Акт о реформе 1832 г. увеличил число избирателей почти в полтора раза. Он подорвал, но не уничтожил совсем систему «гнилых местечек». Соответственно, влияние земельной аристократии было сохранено. Главной опорой финансового могущества этого слоя оставались «хлебные законы». Борьба за их отмену и отказ от протекционизма с переходом к свободе торговли (фри трейд) стояли в центре политической борьбы вплоть до 1850-х годов, когда противники свободы торговли устами одного из своих лидеров Дизраэли («Протекционизм не только мёртв, он проклят») признали своё поражение.
Второй проблемой было положение рабочих и социальных низов. Аристократы вроде Мельбурна или Палмерстона просто отмахивались от рассмотрения этого вопроса. «О, здесь все в порядке! Ничего не надо делать. Мы не можем пойти на внесение в свод законов чего-то неопределенного», — легкомысленно заявлял лорд Палмерстон. Тем не менее, далеко не все были столь близоруки. Дизраэли довольно резко обозначил конфликт между хижинами и дворцами в своих социальных романах «Коннингсби» и «Сибилла, или Две нации». Некоторых напугали события французской революции 1848 года. Другие переводили эту проблему в русло христианской этики (лорд Шефтсбери). В «голодные 40-е» в Англии развернулось так называемое чартистское движение. Его активисты требовали принятия Хартии (чарт), которая привела бы страну к подлинной демократии и сгладила бы социальные противоречия. Главным методом борьбы чартистов были митинги и сбор подписей под петициями за принятие Хартии. Размах чартистского движения был достаточно широк, но явно преувеличен в советской историографии). В современной английской социальной истории он рассматривается как эпизод борьбы за расширение избирательного права.
Наконец, третьей крупной проблемой, вокруг которой велась борьба, стала парламентская реформа. Проблема эта то обострялась, то затухала, но оставалась в центре парламентских и внепарламентских баталий. Предлагаемые проекты означали в основном расширение реформы 1832 года без её углубления. Один из них, предложенный в 1866–1867 годах Дизраэли, претворился в жизнь. Однако лишь в 1884–1885 годах были введены тайное голосование, примерно равные избирательные округа, практически всеобщее избирательное право для мужчин.
К 1867 году в целом завершилось формирование либеральной и консервативной партий.
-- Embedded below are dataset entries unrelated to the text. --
(** * WhatsApp-Analyzer: the aggregation, reduction and rendering pipeline

    A shallow embedding of [whatsapp_analyzer.py] (the functions nested in
    [main]) and the properties of its ranking, favourite reduction, word
    filter, date filter, bar chart and calendar heat map.

    Conventions of the embedding:
    - a Python [int] is a [Z];
    - a Python [dict] (and [Counter]) is an association list in insertion
      order: assigning to a present key keeps the key's position;
    - [sorted(..., key=..., reverse=True)] is a stable sort: elements with
      equal keys keep the order they had in the argument;
    - a Python [float] is an IEEE 754 binary64 number ([spec_float] with
      precision 53 and maximal exponent 1024) and its operations are the
      correctly rounded ones; [a / b] on two ints is [float(a) / float(b)],
      which is Python's quotient for ints below [2 ** 53] in magnitude, and
      an int beyond the range of the floats (where Python raises
      [OverflowError]) converts to an infinity;
    - printing is modelled by the list of lines printed, together with the
      exception raised, if any. *)

From Stdlib Require Import ZArith QArith Qround List Sorted Permutation Ascii String DecimalString.
From Stdlib Require Import SpecFloat.
From stdpp Require Import base decidable option list strings.
(** * Symbolic matrices of GiNaC (ginac/matrix.cpp): a shallow embedding

    The development follows [ginac/matrix.cpp].  A [matrix] is the triple
    [row], [col], [m] of the C++ class: two [unsigned] dimensions and the
    row-major [exvector] of entries.  The [unsigned] quantities are natural
    numbers below [2 ^ 32].  The indices the code computes on a well-formed
    matrix stay below [row * col]; where the code subtracts one from a
    dimension in a loop test, or multiplies two counts, the wrap-around of
    the machine is written out ([unsigned_pred], [unsigned_mul]).

    Entries are GiNaC expressions ([ex]).  The expression engine is not part
    of [matrix.cpp]; it is represented here by the values expressions denote:
    elements of a field [F] (numbers, polynomials and rational functions in
    the atoms of the expressions), together with the queries the matrix code
    makes on them ([info] flags, [numer]/[denom], [divide], [compare]).
    Canonicalising calls ([expand], [normal], [collect], [to_rational]
    followed by [subs]) do not change the value an expression denotes.

    C++ exceptions are values of type [exception]; a member function that may
    throw returns a [result].  Loops are folds over index ranges or, when the
    loop leaves early, recursive functions whose fuel is the loop bound. *)

From Stdlib Require Import NArith.
From HB Require Import structures.
From mathcomp Require Import boot order algebra.
From mathcomp Require Import fingroup perm.
From Stdlib Require String.
From Stdlib Require Import Lia.
Import String.StringSyntax.
Delimit Scope string_scope with string.

Set Implicit Arguments.
Unset Strict Implicit.
Unset Printing Implicit Defensive.

Import Order.TTheory GRing.Theory Num.Theory.
Local Open Scope ring_scope.

(** ** Exceptions *)

(** The classes of [<stdexcept>] that [matrix.cpp] throws. *)
Inductive exception_class :=
  | logic_error
  | invalid_argument
  | runtime_error
  | range_error.

Record exception := Exception {
  exn_class : exception_class;
  what : String.string
}.

(** [catch (const std::runtime_error &)] also catches the derived class
    [std::range_error]; [std::invalid_argument] derives from
    [std::logic_error] and is not caught. *)
Definition is_runtime_error (c : exception_class) : bool :=
  match c with
  | runtime_error | range_error => true
  | logic_error | invalid_argument => false
  end.

Definition is_logic_error (c : exception_class) : bool :=
  match c with
  | logic_error | invalid_argument => true
  | runtime_error | range_error => false
  end.

(** The outcome of a call: a value or an exception.  [OutOfFuel] is not an
    outcome of the C++ code; it marks a loop of the model whose fuel ran out,
    and the theorems show that it is never the outcome. *)
Inductive result (T : Type) :=
  | Ok (x : T)
  | Throw (e : exception)
  | OutOfFuel.
Arguments Ok {T} x.
Arguments Throw {T} e.
Arguments OutOfFuel {T}.

Definition bind {A B : Type} (c : result A) (k : A -> result B) : result B :=
  match c with
  | Ok x => k x
  | Throw e => Throw e
  | OutOfFuel => OutOfFuel
  end.

Notation "x <- c ;; k" := (bind c (fun x => k))
  (at level 61, c at next level, right associativity).

(** A [for] loop whose body may throw: the first exception ends the loop. *)
Fixpoint for_each {S : Type} (body : nat -> S -> result S)
    (idx : seq nat) (s : S) : result S :=
  match idx with
  | [::] => Ok s
  | i :: idx' => s' <- body i s ;; for_each body idx' s'
  end.

(** [for (unsigned i=a; i<b; ++i) body] without early exit. *)
Definition for_range {S : Type} (a b : nat) (body : nat -> S -> S) (s : S) : S :=
  foldl (fun st i => body i st) s (iota a (b - a)).

(** The exceptions of [matrix.cpp], by the names of the specification. *)
Local Open Scope string_scope.
Definition NonSquareMatrix (fn : String.string) : exception :=
  Exception logic_error (String.append "matrix::" (String.append fn "(): matrix not square")).

Definition IndexOutOfRange : exception :=
  Exception range_error "matrix::operator(): index out of range".

Definition DimensionMismatch (fn : String.string) : exception :=
  Exception logic_error (String.append "matrix::" (String.append fn "(): incompatible matrices")).

Definition InvalidArgument : exception :=
  Exception invalid_argument "matrix::solve(): 1st argument must be matrix of symbols".

Definition InconsistentSystem : exception :=
  Exception runtime_error "matrix::solve(): inconsistent linear system".

Definition SingularMatrix : exception :=
  Exception runtime_error "matrix::inverse(): singular matrix".

Definition Unsupported : exception :=
  Exception runtime_error "matrix::pow(): don't know how to handle exponent".

Local Close Scope string_scope.

(** [determinant_algo] and [solve_algo] of [flags.h]. *)
Module determinant_algo.
Inductive t := automatic | gauss | divfree | laplace | bareiss.
End determinant_algo.

Module solve_algo.
Inductive t := automatic | gauss | divfree | bareiss.
End solve_algo.

(** ** Machine arithmetic *)

(** The dimensions and the loop counters are [unsigned]: 32 bits, with
    wrap-around.  [unsigned_pred a] is [a - 1] and [unsigned_mul a b] is
    [a * b], as the machine computes them on numbers below [2 ^ 32]; the
    product is formed on binary numbers, which keeps it computable. *)
Notation UINT_MAX := (2 ^ 32 - 1)%N (only parsing).

Definition unsigned_pred (a : nat) : nat := if a is a'.+1 then a' else UINT_MAX.

Definition unsigned_mul (a b : nat) : nat :=
  N.to_nat ((N.of_nat a * N.of_nat b) mod 2 ^ 32)%num.

(** ** Ring elements *)

(** The queries the matrix code makes on expressions, as an interface over
    the field of their values. *)
Class ExprOps (F : fieldType) := {
  (** [ex::info] with the flags used by the matrix code *)
  info_numeric : F -> bool;
  info_symbol : F -> bool;
  info_crational_polynomial : F -> bool;
  info_rational_function : F -> bool;
  (** [ex::compare], the canonical ordering of expressions: negative, zero
      or positive *)
  ex_compare : F -> F -> int;
  (** [numer], [denom] and [divide] of [normal.h]; [divide a b q] stores the
      quotient in [q] and returns whether the division was exact *)
  numer : F -> F;
  denom : F -> F;
  divide : F -> F -> bool * F;
  (** [abs] and [operator>] of [numeric], meaningful on plain numbers *)
  numeric_abs : F -> F;
  numeric_gt : F -> F -> bool;
  (** [symbol()] constructs a symbol never seen before; the serial number
      of the symbol is made explicit *)
  symbol : nat -> F
}.

Section Matrix.

Context {F : fieldType} {E : ExprOps F}.
Local Notation ex := F.

(** Modelled from the spec: [ex::expand], the polynomial canonical form of
    an expression; the value is the same. *)
Definition expand (x : ex) : ex := x.

(** Modelled from the spec: [ex::normal], the lowest-terms canonical form
    of an expression; the value is the same. *)
Definition normal (x : ex) : ex := x.

(** Modelled from the spec: [ex::collect], the expression sorted in powers
    of a symbol; the value is the same. *)
Definition collect (x : ex) (lambda : ex) : ex := x.

(** Modelled from the spec: [ex::to_rational] replaces each non-rational
    sub-expression by a symbol recorded in the replacement list and
    [ex::subs] with that list puts them back.  Values are taken in the field
    generated by the atoms, where both are the identity. *)
Definition to_rational (x : ex) : ex := x.
Definition subs_srl (x : ex) : ex := x.

(** Modelled from the spec: [ex::is_zero], the exact zero test. *)
Definition is_zero (x : ex) : bool := x == 0.

(** ** The matrix store *)

Record matrix := Matrix {
  row : nat;
  col : nat;
  m : seq ex
}.

(** [matrix::matrix(unsigned r, unsigned c)]: the zero matrix. *)
Definition matrix_zero (r c : nat) : matrix := Matrix r c (nseq (r * c) 0).

Definition rows (M : matrix) : nat := row M.
Definition cols (M : matrix) : nat := col M.

(** [m[i]] for reading and [m[i] = v].  In the source an index past the end
    of the vector is an access out of bounds, with no defined result: the
    model is meant for the indices below the length, which are all the
    indices reached on a well-formed matrix. *)
Definition at_ (s : seq ex) (i : nat) : ex := nth 0 s i.
Definition put (s : seq ex) (i : nat) (v : ex) : seq ex := set_nth 0 s i v.

(** [matrix::operator()(ro, co) const]: the checked read. *)
Definition get (M : matrix) (ro co : nat) : result ex :=
  if (row M <= ro)%N || (col M <= co)%N then Throw IndexOutOfRange
  else Ok (at_ (m M) (ro * col M + co)).

(** [matrix::operator()(ro, co)] used as an lvalue: the checked write. *)
Definition set (M : matrix) (ro co : nat) (v : ex) : result matrix :=
  if (row M <= ro)%N || (col M <= co)%N then Throw IndexOutOfRange
  else Ok (Matrix (row M) (col M) (put (m M) (ro * col M + co) v)).

(** The class invariant: the backing vector has [row * col] entries. *)
Definition wf (M : matrix) : bool := size (m M) == (row M * col M)%N.

(** ** [matrix::compare_same_type] *)

(** The two nested loops with their early [return cmpval]: [None] means
    that the loops ran to their end. *)
Fixpoint compare_cols (M o : matrix) (r : nat) (cs : seq nat) : result (option int) :=
  match cs with
  | [::] => Ok None
  | c :: cs' =>
      x <- get M r c ;;
      y <- get o r c ;;
      let cmpval := ex_compare x y in
      if cmpval != 0 then Ok (Some cmpval) else compare_cols M o r cs'
  end.

Fixpoint compare_rows (M o : matrix) (rs : seq nat) : result (option int) :=
  match rs with
  | [::] => Ok None
  | r :: rs' =>
      v <- compare_cols M o r (iota 0 (col M)) ;;
      match v with
      | Some cmpval => Ok (Some cmpval)
      | None => compare_rows M o rs'
      end
  end.

Definition compare_same_type (M o : matrix) : result int :=
  if row M != rows o then Ok (if (row M < rows o)%N then -1 else 1)
  else if col M != cols o then Ok (if (col M < cols o)%N then -1 else 1)
  else
    v <- compare_rows M o (iota 0 (row M)) ;;
    match v with
    | Some cmpval => Ok cmpval
    | None => Ok 0
    end.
У них появилась определенная структура — Национальная либеральная федерация и Национальный союз консервативных ассоциаций, свои лидеры, программные установки. Период 1832 — 1867 гг. был временем перехода от старых аристократических группировок к партиям парламентского типа. Этот переход был довольно мучительным. Группировки то объединялись, то расходились. Рубежным стал 1845 год, когда кабинет Пиля провёл отмену «хлебных законов». Партия тори раскололась и на двадцать лет отошла от ведущих позиций. Она формировала правительства спорадически и на очень недолгий срок. Виги тоже не были едины. Это обусловило политическую нестабильность и частую смену кабинетов, особенно в 1850-е годы. Однако именно этот период — золотой век британского парламентаризма, время, когда парламент реально разрабатывал и принимал законы и контролировал ситуацию в стране. Не случайно его охотно сравнивали с древнеримским сенатом. В неустойчивой политической ситуации значение имел каждый голос, поэтому яркое выступление какого-либо члена парламента могло играть решающую роль, например, доклад Робака привел к падению кабинета Абердина.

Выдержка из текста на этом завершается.